── PROVIDED ENTRIES ──

(* ===== verification/Batch.v ===== *)
(** * The batch node at run time

    [perfect_workflow.py] (lines 188-212) inserts a [splitInBatches]
    node of [typeVersion] 3, [Batch Leads (Volume)], with [batchSize] 50,
    between [Get Leads from Airtable1] and [Split Leads1], and connects
    only its first output. This file models what n8n does with that node:
    [sib_execute] is one execution of [SplitInBatchesV3.node.ts] (the
    node's context holds the items still to emit and the items fed back
    so far; output 0 is ["done"], output 1 is ["loop"]), and [deliver] routes
    an execution's outputs along the document's connections.

    The n8n node is a library the script configures, not code of the
    repository: the definitions of this file follow n8n's source and are
    not in the map; the node's JSON ([batch_node]) and the connections
    are the script's. *)

From Stdlib Require Import ZArith QArith.
From stdpp Require Import base list strings.
From S2P Require Import Prelude Json Workflow PerfectWorkflow.

Module Batch.
Import Perfect.

(** [parameters.batchSize], as [getNodeParameter] returns it; [splice]
    truncates it to an integer and takes a negative count as 0. *)
Definition batch_size (node : json) : option nat :=
  match obj_field (default JNull (obj_field node "parameters")) "batchSize" with
  | Some (JNum q) => Some (Z.to_nat (Z.quot (Qnum q) (Zpos (Qden q))))
  | _ => None
  end.

(** The node runs as [splitInBatches] version 3 only when its [type]
    and [typeVersion] say so. *)
Definition is_sib_v3 (node : json) : bool :=
  is_str "n8n-nodes-base.splitInBatches" (default JNull (obj_field node "type")) &&
  match obj_field node "typeVersion" with Some (JNum q) => Qeq_bool q 3 | _ => false end.

Section Node.
Context {A : Type}.

(** The node context: [nodeContext.items] and [nodeContext.processedItems]. *)
Record sib_ctx := mkCtx { sib_items : list A; sib_processed : list A }.

(** One execution on [input]: the first one ([ctx = None]) keeps the
    input after the first batch; a later one takes the next batch of the
    kept items and appends its input to the processed items. An empty
    batch ends the loop: the processed items go out on ["done"]. The
    result is ([done] output, [loop] output, new context). *)
Definition sib_execute (bs : nat) (ctx : option sib_ctx) (input : list A)
    : list A * list A * sib_ctx :=
  let '(ret, c) :=
    match ctx with
    | None => (take bs input, mkCtx (drop bs input) [])
    | Some c => (take bs (sib_items c), mkCtx (drop bs (sib_items c)) (sib_processed c ++ input))
    end in
  match ret with
  | [] => (sib_processed c, [], c)
  | _ => ([], ret, c)
  end.

(** The items an execution's outputs [outs] send to node [t] of document
    [w]: output [o] goes to the targets [succ w src o]. *)
Definition deliver (w : json) (src : string) (outs : list (list A)) (t : string) : list A :=
  mjoin (imap (fun o out => if bool_decide (t ∈ succ w src o) then out else []) outs).

End Node.

Arguments sib_ctx : clear implicits.

(** [batch_size] and [is_sib_v3] read from the node JSON, then one
    execution; [None] when the node is not a version-3 [splitInBatches]
    with a numeric [batchSize]. *)
Definition node_execute {A} (node : json) (ctx : option (sib_ctx A)) (input : list A)
    : option (list A * list A * sib_ctx A) :=
  if is_sib_v3 node then bs ← batch_size node; Some (sib_execute bs ctx input) else None.

(** ** The script's batch node *)

(** C23 *)
(** The batch node starves the lease chain: in the written document of
    every successful run, the node's first execution on the fetched
    leads puts the first 50 on its ["loop"] output (output 1) and nothing
    on ["done"] (output 0); only output 0 is connected, to [Split Leads1],
    so no lead reaches [Split Leads1] and the lock, and with nothing wired
    back the node never runs again. Spec P5 expects a run to claim
    [min(50, n)] leads; this one claims none. *)
Theorem perfect_batch_starves ids p legacy s {A} (leads : list A) :
  perfect_workflow ids p legacy = Ok s ->
  node_execute (batch_node (id_batch ids)) None leads = Some ([], take 50 leads, mkCtx (drop 50 leads) []) /\
  succ (workflow s) "Batch Leads (Volume)" 0 = ["Split Leads1"] /\
  succ (workflow s) "Batch Leads (Volume)" 1 = [] /\
  forall t, deliver (workflow s) "Batch Leads (Volume)" [[]; take 50 leads] t = [].
Proof.
  intros H.
  assert (Hc : dict_get (wf_conns (workflow s)) "Batch Leads (Volume)" = Some (link "Split Leads1"))
    by (eapply (perfect_conn_known _ _ _ _ _ Unknown); [exact H | done | reflexivity]).
  assert (H1 : succ (workflow s) "Batch Leads (Volume)" 1 = []) by (unfold succ; by rewrite Hc).
  split_and!.
  - unfold node_execute. change (is_sib_v3 (batch_node (id_batch ids))) with true.
    change (batch_size (batch_node (id_batch ids))) with (Some 50). simpl.
    unfold sib_execute. by destruct (take 50 leads).
  - by apply succ_link, Hc.
  - exact H1.
  - intros t. unfold deliver. simpl. rewrite H1. by case_bool_decide.
Qed.

(** ** Witnesses *)

Lemma perfect_batch_starves_witness :
  perfect_workflow ids_example "out.json" legacy_example = Ok example_state /\
  node_execute (batch_node (id_batch ids_example)) None (seq 0 120) =
    Some ([], take 50 (seq 0 120), mkCtx (drop 50 (seq 0 120)) []) /\
  succ (workflow example_state) "Batch Leads (Volume)" 1 = [].
Proof.
  pose proof example_run as H.
  destruct (perfect_batch_starves _ _ _ _ (seq 0 120) H) as (He & _ & H1 & _).
  split_and!; [exact H | exact He | exact H1].
Defined.

End Batch.
(** * MemoApp: the persistence and view-state layer, embedded and verified

    The development follows the sources of the application:

    - [model/Memo]                (class [Memo])
    - [database/RdbHelper.ts]     (class [RdbHelper], the lazily opened store)
    - [database/MemoDao]          (class [MemoDao], the CRUD operations)
    - [util/PreferencesHelper.ts] (class [PreferencesHelper])
    - [viewmodel/MemoViewModel.ts] (class [MemoViewModel])

    The application is an ArkTS program running on one thread; every
    method is [async] and suspends at its [await]s.  A single call chain is
    embedded as a computation in a state-and-exception monad over a [World]
    that holds the objects of the application (the two singletons and the
    view model) and the part of the platform they talk to (the relational
    store, its result sets, the preference file, the wall clock).  The
    platform libraries [@ohos.data.relationalStore] and
    [@ohos.data.preferences] are not part of the application; their
    behaviour is modelled in section "The platform".  [console] calls do not
    change the state and are left out. *)

From Stdlib Require Import ZArith String Ascii Bool Lia.
From Stdlib Require Import Sorting.Sorted Sorting.Permutation.
From stdpp Require Import base option list gmap strings.

Local Open Scope string_scope.
Local Open Scope list_scope.
Local Open Scope Z_scope.

(* ===================================================================== *)
(** * Data model *)
(* ===================================================================== *)

(** [class Memo]: [id?: number], two strings and two timestamps. *)
Record Memo := mkMemo {
  id : option Z;
  title : string;
  content : string;
  createdDate : Z;
  modifiedDate : Z
}.

(** A row of table [memo] (see [SQL_CREATE_TABLE]). *)
Record Row := mkRow {
  r_id : Z;
  r_title : string;
  r_content : string;
  r_created_date : Z;
  r_modified_date : Z
}.
(** The compensation of a two-line cart whose second line lacks stock,
    with quantities in the exact range: the first product gets its
    quantity back, the second, which was never decremented, gets the
    quantity of its line on top of its stock. *)
Lemma compensation_of_untaken_item now (body : OrderBody.t num) db
    item1 item2 product1 product2 :
  validateOrderInput body = None ->
  OrderBody.items body = Some [item1; item2] ->
  exactStock db [item1; item2] ->
  Item._id item1 <> Item._id item2 ->
  products db !! Item._id item1 = Some product1 ->
  fst (reserve item1 db) = inr tt ->
  products db !! Item._id item2 = Some product2 ->
  Product.status product2 = Available ->
  Product.quantity product2 < Item.quantity item2 ->
  exists db' after1 after2,
    createOrder now body db
    = (refused (InsufficientStock (Item.name item2)
                  (Product.quantity product2)), db')
    /\ products db' !! Item._id item1 = Some after1
    /\ Product.quantity after1 = Product.quantity product1
    /\ products db' !! Item._id item2 = Some after2
    /\ Product.quantity after2
       = Product.quantity product2 + Item.quantity item2.
Proof.
  intros Hv Hitems _ Hne Hl1 Hr1 Hl2 Hs2 Hq2.
  rewrite (createOrder_validated _ _ _ _ Hv Hitems).
  rewrite forEach_cons.
  destruct (reserve item1 db) as [[e|[]] db1] eqn:Hr; [done|].
  apply reserve_ok in Hr as (p & Hl & _ & _ & _ & _ & ->).
  assert (p = product1) as -> by congruence.
  rewrite forEach_cons, reserve_unfold. simpl.
  rewrite lookup_insert_ne, Hl2 by done.
  rewrite bool_decide_eq_true_2 by done. simpl.
  apply Z.ltb_lt in Hq2. rewrite Hq2.
  set (db1 := mkDb _ _).
  destruct (restoreAll_quantity [item1; item2] db1 (Item._id item1)
              (decremented product1 item1)) as (after1 & Ha1 & Hq1).
  { simpl. by rewrite lookup_insert_eq. }
  destruct (restoreAll_quantity [item1; item2] db1 (Item._id item2) product2)
    as (after2 & Ha2 & Hq2').
  { simpl. by rewrite lookup_insert_ne. }
  exists (fold_left restore [item1; item2] db1), after1, after2.
  repeat split; try done.
  - rewrite Hq1. simpl. rewrite decide_True, decide_False by done. lia.
  - rewrite Hq2'. simpl. rewrite decide_False, decide_True by done. lia.
Qed.

End Coherence.

(** A mismatching total on a cart of five frames: the compensation leaves
    the frames Available. *)
Lemma C2_status_follows_quantity_witness :
  coherent (Shop.frame (num := Q) 5 Available)
  /\ Product.status (Shop.frame (num := Q) 5 Available) = Available
  /\ 0 < Product.quantity (Shop.frame (num := Q) 5 Available).
Proof.
  pose (body := Shop.request [Shop.frames 5] 1%Q).
  pose (out := createOrder 1000 body Shop.catalogue).
  apply (proj1 (proj2 C2_status_follows_quantity) 1000 body Shop.catalogue
           (fst out) (snd out) [Shop.frames 5] (Shop.frames 5)
           (Shop.frame 5 Available)).
  - apply surjective_pairing.
  - vm_compute. reflexivity.
  - vm_compute. reflexivity.
  - reflexivity.
  - intros i Hi. apply list_elem_of_singleton in Hi as ->. simpl. lia.
  - intros id p. unfold Shop.catalogue. simpl.
    rewrite !lookup_insert. repeat case_decide; try done.
    + intros [= <-]. simpl. lia.
    + intros [= <-]. simpl. lia.
  - apply list_elem_of_here.
  - vm_compute. reflexivity.
Defined.

(** C2 as stated fails.  An order with a line of quantity 0 for the diya
    is created, a second order buys the last diya (quantity 0, status
    NotAvailable), and the first order is cancelled: the cancellation
    saves the diya with quantity 0 and status Available. *)
Lemma C2_status_follows_quantity_counterexample :
  let db1 :=
    snd (createOrder 1000 (Shop.request [Shop.frames 2; Shop.diyas 0] 180%Q)
           Shop.catalogue) in
  let db2 := snd (createOrder 2000 (Shop.request [Shop.diyas 1] 40%Q) db1) in
  let out := updateOrderStatus 3000 0%N Shop.cancel db2 in
  products db2 !! 2%N = Some (Shop.diya 0 NotAvailable)
  /\ code (fst out) = 200
  /\ products (snd out) !! 2%N = Some (Shop.diya 0 Available)
  /\ ~ coherent (Shop.diya (num := Q) 0 Available).
Proof.
  repeat split; try (vm_compute; reflexivity).
  unfold coherent. simpl. intros [_ Hq]. by specialize (Hq eq_refl).
Qed.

───

EXERCISE PROMPT » From the records above, extract exactly and only the lines that begin at the line with "Local Open Scope string_scope." and stop after the line with "Record Row := mkRow".

REPLY »
Local Open Scope string_scope.
Local Open Scope list_scope.
Local Open Scope Z_scope.

(* ===================================================================== *)
(** * Data model *)
(* ===================================================================== *)

(** [class Memo]: [id?: number], two strings and two timestamps. *)
Record Memo := mkMemo {
  id : option Z;
  title : string;
  content : string;
  createdDate : Z;
  modifiedDate : Z
}.

(** A row of table [memo] (see [SQL_CREATE_TABLE]). *)
Record Row := mkRow {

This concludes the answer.